**Prompt:**
An exact copy of every entry is what's needed, so please transcribe them all.

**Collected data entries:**
(* ===== verification/Orchestrator.v ===== *)
(** * Running a tool: approval, sandbox, retry

    core/src/tools/orchestrator.rs: for every tool call the orchestrator settles
    the approval, selects the sandbox of the first attempt, runs it, and where the
    sandbox denied it may ask again and retry. The tool is the class
    [ToolRuntime], with the command and the patch runtime as instances
    (core/src/tools/runtimes/); running it, asking and the network registration
    are calls ([ToolApprovals.v]). *)

From S2P Require Import Prelude RustStr PathUri Permissions PermissionTransforms.
From S2P Require Import ShellSyntax ExecApproval Interaction ExecutorPolicy ToolSandbox ToolApprovals.

Section Orchestrator.
Context {UL : UrlLib} {GL : GlobLib} {SG : ShellGrammar} {SQ : ShellQuoting} {Value Output Out : Type}.
Abbreviation ApprovalAction := (ApprovalAction (Value := Value)).
Abbreviation ToolError := (ToolError (Output := Output)).
Abbreviation tool_prog := (prog (tool_answer (Value := Value) (Output := Output) (Out := Out))).

(** ** Tools *)

Definition default_should_bypass_approval (policy : AskForApproval) (already_approved : bool) : bool :=
  if already_approved then true else bool_decide (policy = Never).

Definition default_wants_no_sandbox_approval (policy : AskForApproval) : bool :=
  match policy with
  | UnlessTrusted => true
  | Never => false
  | OnRequest => false
  | Granular config => sandbox_approval config
  end.

(** The traits [Approvable], [Sandboxable] and [ToolRuntime] *)
Class ToolRuntime (Req : Type) := {
  turn_environment : Req -> TurnEnvironment;
  tool_sandbox_permissions : Req -> SandboxPermissions;
  should_bypass_approval : AskForApproval -> bool -> bool;
  tool_exec_approval_requirement : Req -> option ExecApprovalRequirement;
  wants_no_sandbox_approval : AskForApproval -> bool;
  approval_action : Req -> str -> result str ApprovalAction;
  sandbox_preference : SandboxablePreference;
  escalate_on_failure : bool;
  uses_executor_managed_process_sandbox : Req -> bool;
  network_approval_spec : Req -> option NetworkApprovalSpec;
  tool_sandbox_cwd : Req -> option Url;
}.

(** What the orchestrator reads of the turn, the step and the configuration *)
Record TurnSettings := mkSettings {
  step_approval_policy : AskForApproval;
  turn_policy : AskForApproval;
  step_reviewer : ApprovalsReviewer;
  turn_strict_auto_review : bool;
  tool_call_id : str;
  (** [config.permissions.network], by whether it is enabled, and [turn.network] *)
  controller_network : option bool;
  turn_network : bool;
  codex_self_exe : option str;
  codex_linux_sandbox_exe : option str;
  policy_fingerprints : str -> option str;
  executor_platforms : str -> option str;
  settings_timeout_instructions : str;
}.

Record OrchestratorRunResult := mkRunResult { run_output : Out; deferred_network_approval : option DeferredNetworkApproval }.

Definition approval_context (settings : TurnSettings) (approval retry : option str) (network : option NetworkApprovalContext)
    : ApprovalContext :=
  mkApprovalContext (turn_policy settings) (step_approval_policy settings) (step_reviewer settings) (tool_call_id settings) true
    (turn_strict_auto_review settings) approval retry network (policy_fingerprints settings) (executor_platforms settings)
    (settings_timeout_instructions settings).

(** ** One attempt *)

(** The registration of a network proxy; a rejection it ends with is truncated by
    [truncate_rejection_message] before it is handed back. *)

Definition begin_network_approval (managed_network_active : bool) (spec : option NetworkApprovalSpec)
    : tool_prog (result ToolError (option ActiveNetworkApproval)) :=
  match spec with
  | None => Done (Ok None)
  | Some spec =>
      if negb managed_network_active then Done (Ok None)
      else begun ← perform (BeginNetwork spec); Done (map_err setup_error begun)
  end.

**Exercise response:**
(* ===== verification/Orchestrator.v ===== *)
(** * Running a tool: approval, sandbox, retry

    core/src/tools/orchestrator.rs: for every tool call the orchestrator settles
    the approval, selects the sandbox of the first attempt, runs it, and where the
    sandbox denied it may ask again and retry. The tool is the class
    [ToolRuntime], with the command and the patch runtime as instances
    (core/src/tools/runtimes/); running it, asking and the network registration
    are calls ([ToolApprovals.v]). *)

From S2P Require Import Prelude RustStr PathUri Permissions PermissionTransforms.
From S2P Require Import ShellSyntax ExecApproval Interaction ExecutorPolicy ToolSandbox ToolApprovals.

Section Orchestrator.
Context {UL : UrlLib} {GL : GlobLib} {SG : ShellGrammar} {SQ : ShellQuoting} {Value Output Out : Type}.
Abbreviation ApprovalAction := (ApprovalAction (Value := Value)).
Abbreviation ToolError := (ToolError (Output := Output)).
Abbreviation tool_prog := (prog (tool_answer (Value := Value) (Output := Output) (Out := Out))).

(** ** Tools *)

Definition default_should_bypass_approval (policy : AskForApproval) (already_approved : bool) : bool :=
  if already_approved then true else bool_decide (policy = Never).

Definition default_wants_no_sandbox_approval (policy : AskForApproval) : bool :=
  match policy with
  | UnlessTrusted => true
  | Never => false
  | OnRequest => false
  | Granular config => sandbox_approval config
  end.

(** The traits [Approvable], [Sandboxable] and [ToolRuntime] *)
Class ToolRuntime (Req : Type) := {
  turn_environment : Req -> TurnEnvironment;
  tool_sandbox_permissions : Req -> SandboxPermissions;
  should_bypass_approval : AskForApproval -> bool -> bool;
  tool_exec_approval_requirement : Req -> option ExecApprovalRequirement;
  wants_no_sandbox_approval : AskForApproval -> bool;
  approval_action : Req -> str -> result str ApprovalAction;
  sandbox_preference : SandboxablePreference;
  escalate_on_failure : bool;
  uses_executor_managed_process_sandbox : Req -> bool;
  network_approval_spec : Req -> option NetworkApprovalSpec;
  tool_sandbox_cwd : Req -> option Url;
}.

(** What the orchestrator reads of the turn, the step and the configuration *)
Record TurnSettings := mkSettings {
  step_approval_policy : AskForApproval;
  turn_policy : AskForApproval;
  step_reviewer : ApprovalsReviewer;
  turn_strict_auto_review : bool;
  tool_call_id : str;
  (** [config.permissions.network], by whether it is enabled, and [turn.network] *)
  controller_network : option bool;
  turn_network : bool;
  codex_self_exe : option str;
  codex_linux_sandbox_exe : option str;
  policy_fingerprints : str -> option str;
  executor_platforms : str -> option str;
  settings_timeout_instructions : str;
}.

Record OrchestratorRunResult := mkRunResult { run_output : Out; deferred_network_approval : option DeferredNetworkApproval }.

Definition approval_context (settings : TurnSettings) (approval retry : option str) (network : option NetworkApprovalContext)
    : ApprovalContext :=
  mkApprovalContext (turn_policy settings) (step_approval_policy settings) (step_reviewer settings) (tool_call_id settings) true
    (turn_strict_auto_review settings) approval retry network (policy_fingerprints settings) (executor_platforms settings)
    (settings_timeout_instructions settings).

(** ** One attempt *)

(** The registration of a network proxy; a rejection it ends with is truncated by
    [truncate_rejection_message] before it is handed back. *)

Definition begin_network_approval (managed_network_active : bool) (spec : option NetworkApprovalSpec)
    : tool_prog (result ToolError (option ActiveNetworkApproval)) :=
  match spec with
  | None => Done (Ok None)
  | Some spec =>
      if negb managed_network_active then Done (Ok None)
      else begun ← perform (BeginNetwork spec); Done (map_err setup_error begun)
  end.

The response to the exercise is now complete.